For Sam, it was hard to choose: “The views! The quiet! The icebergs! The first campsite had a very cute mountain (about a 2-hour hike) and at the top was a beautiful spring and an expansive view of the fjord! There seemed to always be an iceberg ready to flip or break apart, and let me tell you the sound of these enormous blocks of ice breaking and cracking is so satisfying to listen to. What an experience!”

Kate, also, had a hard time choosing just one highlight. “There were many for me with each having a stunning impact in the moment. From starting out the trip with a polar bear sighting after being told we would not see one, paddling and swimming between icebergs, navigating through fog in an echo chamber of calving icebergs, making friends with locals, to concluding the trip with a show of the aurora borealis—we were beyond fortunate for everything this experience brought us."

Aqua Bound paddle next to an iceberg 

Up-close-and-personal with an iceberg (photo by Samara Brylski)

What Surprised Our Team the Most

It’s always hard to know what to expect on an expedition like this, especially in such a foreign environment. Each team member had some insight to share on what surprised them the most about their time in Greenland:

“I had a nice amount of extra time at each campsite to explore the surrounding area. I went on a few mountain hikes, took lots of pictures and sometimes just found a nice rock to sit on and take it all in,” said Sam.

“The interactions with the icebergs were surreal,” Greg said. “Their sheer size, beauty, and the fact that they constantly sound like a bowl full of rice krispies with milk as they melted made for an experience that’s hard to prepare for.”
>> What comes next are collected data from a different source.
(** ** Instances on Linux: the order of the calls *)

Lemma restoration_entered_once_on_every_exit_witness :
  0 <= w_flags world_digits
  /\ Read request_10 = Queued 7 10
  /\ nonblocking (P:=linux) (w_flags world_digits) = true
  /\ ending_of (P:=linux) world_digits 10 = LoopEnded (Closes 9) Restored
  /\ exists r T ret Tl Te,
       posixRead (P:=linux) request_10 false world_digits = Some r
       /\ trace (after r) = trace world_digits ++ T
       /\ T = ([c_malloc 10 true; c_fcntl_getfl 7 (w_flags world_digits);
                c_fcntl_setfl 7
                  (Z.land (w_flags world_digits) (Z.lnot 2048)) 0]
                 ++ c_read 7 10 ret :: Tl)
              ++ restoration_calls (P:=linux) 7
                   (Z.land (w_flags world_digits) (Z.lnot 2048)) Restored
              ++ Te
       /\ count_calls is_getfl Tl = 0%nat
       /\ count_calls (is_setfl_nonblock (P:=linux)) Tl = 0%nat
       /\ count_calls is_read
            (restoration_calls (P:=linux) 7
               (Z.land (w_flags world_digits) (Z.lnot 2048)) Restored
               ++ Te) = 0%nat
       /\ (Te = [] \/ exists m, Te = [c_SetErrorMessage m; c_free])
       /\ Restored <> NotNeeded
       /\ count_calls is_getfl T = 2%nat
       /\ count_calls (is_setfl_nonblock (P:=linux)) T = 1%nat
       /\ (Restored = Restored -> w_flags (after r) = w_flags world_digits)
       /\ (Restored <> Restored ->
           nonblocking (P:=linux) (w_flags (after r)) = false).
Proof.
  split; [simpl; lia|]. split; [vm_compute; reflexivity|].
  split; [reflexivity|]. split; [vm_compute; reflexivity|].
  apply (restoration_entered_once_on_every_exit (P:=linux) request_10 false
           world_digits 7 10 (Closes 9) Restored);
    [simpl; lia | vm_compute; reflexivity | reflexivity
    | vm_compute; reflexivity].
Defined.


(** X9. Scoring the tables that a first call of [calculate_total_score]
    left behind returns the same results and leaves the tables as they
    are. *)
Theorem scoring_again_returns_the_same (loaded_data : gmap string DataFrame) :
  exists r,
    calculate_total_score loaded_data = (Ok r, scored_tables loaded_data)
    /\ calculate_total_score (scored_tables loaded_data) = (Ok r, scored_tables loaded_data).
Proof.
  exists (scoring_of loaded_data). split; [apply calculate_total_score_scoring_of |].
  rewrite calculate_total_score_scoring_of.
  now rewrite scoring_of_scored_tables, scored_tables_idempotent.
Qed.

(** X10. The results of [calculate_total_score] depend on the tables under
    the five keys "trends", "queries", "price", "days" and "products" only:
    two mappings that agree on them get the same results. *)
Theorem scoring_depends_on_its_five_tables_only (loaded_data other : gmap string DataFrame) :
  (forall key, In key ["trends"; "queries"; "price"; "days"; "products"]%string ->
               loaded_data !! key = other !! key) ->
  fst (calculate_total_score loaded_data) = fst (calculate_total_score other).
Proof.
  intros H. rewrite !calculate_total_score_scoring_of. cbn [fst]. f_equal.
  unfold scoring_of.
  rewrite !H by (simpl; tauto). reflexivity.
Qed.

End ScoringTwice.

(** ** Running the validators *)

Lemma try_except_append (body : V unit) (kind : report_kind) (s : vscope) :
  exists s', try_except body (fun e => errors_append (ValidationFailed kind e)) s = (Ok tt, s').
Proof. unfold try_except. destruct (body s) as [[[] | e] s']; eauto. Qed.

Lemma bind_get {S B} (f : S -> SE S B) (s : S) : (get ≫= f) s = f s s.
Proof. reflexivity. Qed.

Lemma bind_vdf {B} (f : DataFrame -> V B) (s : vscope) : (vdf ≫= f) s = f (vframe s) s.
Proof. reflexivity. Qed.

Lemma is_empty_nil {A} (l : list A) : is_empty l = true <-> l = [].
Proof. destruct l; simpl; split; congruence. Qed.

Lemma _validate_trends_data_returns (d : DataFrame) :
  exists v, _validate_trends_data d = (Ok v, d) /\ valid v = is_empty (v_errors v).
Proof.
  pose proof (_validate_trends_data_frame d) as Hf.
  unfold _validate_trends_data, vcall in *. rewrite bind_run in *.
  destruct (try_except_append
              (check_required trends_fields;;
               check_trend_dates;;
               for_each check_numeric_column ["Продажи"; "Выручка, ₽"; "Товары"; "Бренды"]%string;;
               check_trend_consistency) Trends
              {| vframe := d; warnings := []; errors := [] |}) as [s' Hs].
  rewrite Hs in *. cbn in Hf. subst d. eexists. split; reflexivity.
Qed.

Ltac after_try kind :=
  match goal with
  | |- context [try_except ?b ?h ?s] =>
      let s' := fresh "st" in
      let Hs := fresh "Hs" in
      destruct (try_except_append b kind s) as [s' Hs]; rewrite Hs in *
  end.

Lemma _validate_days_data_returns (d : DataFrame) :
  exists v, _validate_days_data d = (Ok v, d) /\ valid v = is_empty (v_errors v).
Proof.
  pose proof (_validate_days_data_frame d) as Hf.
  unfold _validate_days_data, vcall in *. rewrite bind_run in *.
  after_try Days. cbn in Hf. subst d. eexists. split; reflexivity.
Qed.

Lemma triple_true {S A} (P : S -> Prop) (m : SE S A) :
  triple P m (fun _ _ => True) (fun _ _ => True).
Proof. intros s _. destruct (m s) as [[a | e] s']; exact I. Qed.

Lemma price_early_return (d : DataFrame) (s : vscope) :
  exists early s',
    try_except
      (d ← vdf;
       if negb (is_empty (missing_columns d ["От"; "До"; revenue_col]%string)) then
         errors_append (MissingColumns (missing_columns d ["От"; "До"; revenue_col]%string));;
         s ← get;
         mret (Some {| valid := false;
                       v_warnings := warnings s;
                       v_errors := errors s;
                       extra := [("records_count"%string, VInt (len d))] |})
       else
         check_price_ranges;;
         check_price_revenue;;
         check_price_consistency;;
         mret None)
      (fun e => errors_append (ValidationFailed Price e);; mret None) s
    = (Ok early, s')
    /\ match early with
       | Some r => valid r = is_empty (v_errors r)
       | None => True
       end.
Proof.
  unfold try_except. rewrite bind_run. cbn [vdf]. cbv zeta.
  destruct (negb (is_empty (missing_columns (vframe s) ["От"; "До"; revenue_col]%string))).
  - cbn. eexists _, _. split; [reflexivity |]. cbn. now destruct (errors s).
  - rewrite (bind_run check_price_ranges).
    destruct (check_price_ranges s) as [[[] | e] s1];
      [| cbn; eexists _, _; split; [reflexivity | exact I]].
    rewrite (bind_run check_price_revenue).
    destruct (check_price_revenue s1) as [[[] | e] s2];
      [| cbn; eexists _, _; split; [reflexivity | exact I]].
    rewrite (bind_run check_price_consistency).
    destruct (check_price_consistency s2) as [[[] | e] s3];
      cbn; eexists _, _; split; try reflexivity; exact I.
Qed.

Lemma _validate_price_data_returns (d : DataFrame) :
  exists v, _validate_price_data d = (Ok v, d) /\ valid v = is_empty (v_errors v).
Proof.
  pose proof (_validate_price_data_frame d) as Hf.
  unfold _validate_price_data, vcall in *. rewrite bind_run in *.
  destruct (price_early_return d {| vframe := d; warnings := []; errors := [] |})
    as (early & s' & Hrun & Hearly).
  rewrite Hrun in *. destruct early as [r |].
  - cbn in *. subst d. eauto.
  - rewrite bind_get, bind_vdf in *.
    destruct (forallb (has_col (vframe s')) ["От"; "До"]%string && (0 <? len (vframe s'))) eqn:Hc.
    + apply andb_prop in Hc. destruct Hc as [Hc _]. cbn [forallb] in Hc.
      apply andb_prop in Hc. destruct Hc as [H1 Hc]. apply andb_prop in Hc. destruct Hc as [H2 _].
      destruct (getitem_has_col _ _ H1) as [s1 E1].
      destruct (getitem_has_col _ _ H2) as [s2 E2].
      rewrite E1, E2 in *. cbn in *. subst d. eauto.
    + cbn in *. subst d. eauto.
Qed.

Ltac after_try_frame kind d :=
  match goal with
  | |- context [try_except ?b ?h ?s0] =>
      let Hp := fresh "Hp" in
      let s' := fresh "st" in
      let Hs := fresh "Hs" in
      assert (Hp : preserves (fun sc => vframe sc = d) (try_except b h))
        by (unfold check_required, check_trend_dates, check_numeric_column,
              check_trend_consistency, check_price_ranges, check_price_revenue,
              check_price_consistency, warnings_append, errors_append;
            preserves_steps);
      specialize (Hp s0 eq_refl);
      destruct (try_except_append b kind s0) as [s' Hs]; rewrite Hs in *;
      cbn beta iota in Hp
  end.
(** * Tutorial2: system parameters from exoplanet light curves

    A shallow embedding of the Python functions of [Tutorial2.ipynb]
    ([calcRplanet], [calcOrbitalRad], [calcOrbitalSpeed], [calcOrbitalInc],
    [getAllParms]) and the properties of them that the specification states.

    Numbers.  The notebook computes with NumPy [float64] values, most of
    them wrapped in astropy quantities.  A value is modelled as a real
    number or one of the three IEEE special values; the arithmetic on finite
    values is exact real arithmetic (no rounding, no overflow, one unsigned
    zero), and NumPy's behaviour outside the domain of an operation (a
    warning and [nan] or [inf], never an exception) is written out in every
    operation.  A quantity is represented by its value in one coherent
    system of units, which is what astropy's unit bookkeeping computes. *)

From Stdlib Require Import Reals Lra.
From stdpp Require Import gmap strings.

Open Scope R_scope.

(** ** NumPy floating-point values *)

Inductive float64 : Type :=
| Num (r : R)
| PInf
| NInf
| NaN.

Definition is_finite (x : float64) : bool :=
  match x with Num _ => true | _ => false end.

(** Sign of a real: [Lt] below zero, [Eq] at zero, [Gt] above. *)
Definition Rsgn (r : R) : comparison :=
  match total_order_T r 0 with
  | inleft (left _) => Lt
  | inleft (right _) => Eq
  | inright _ => Gt
  end.

Definition finf (positive : bool) : float64 :=
  if positive then PInf else NInf.

(** An infinity of sign [positive] scaled by a number of sign [c]. *)
Definition scale_inf (c : comparison) (positive : bool) : float64 :=
  match c with
  | Gt => finf positive
  | Lt => finf (negb positive)
  | Eq => NaN
  end.

Definition fneg (x : float64) : float64 :=
  match x with
  | Num a => Num (- a)
  | PInf => NInf
  | NInf => PInf
  | NaN => NaN
  end.

Definition fadd (x y : float64) : float64 :=
  match x, y with
  | NaN, _ | _, NaN => NaN
  | Num a, Num b => Num (a + b)
  | PInf, NInf | NInf, PInf => NaN
  | PInf, _ | _, PInf => PInf
  | NInf, _ | _, NInf => NInf
  end.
For Rachel it was cultural. “I was really amazed at the difference in historical perspectives. Every location we stopped at had at least one set of ruins. Because the area is so isolated, there are no protections for these sites.”

(The group visited the settlement of the infamous Viking Erik the Red, where remains of his homestead are 1,000 years old.)

Kate’s response was about the group dynamics. “Even though we all didn’t know each other well, we made a great team. Everyone was willing to pitch in and help each other out when we needed it. I felt incredibly proud to be part of the Aqua Bound team.” (Kate joined Aqua Bound in spring 2023, just 3-4 months before this trip.)

two women prepare to take sea kayaks out

Sam and Luanne prepare to get out on the water (photo courtesy of Kate Wright)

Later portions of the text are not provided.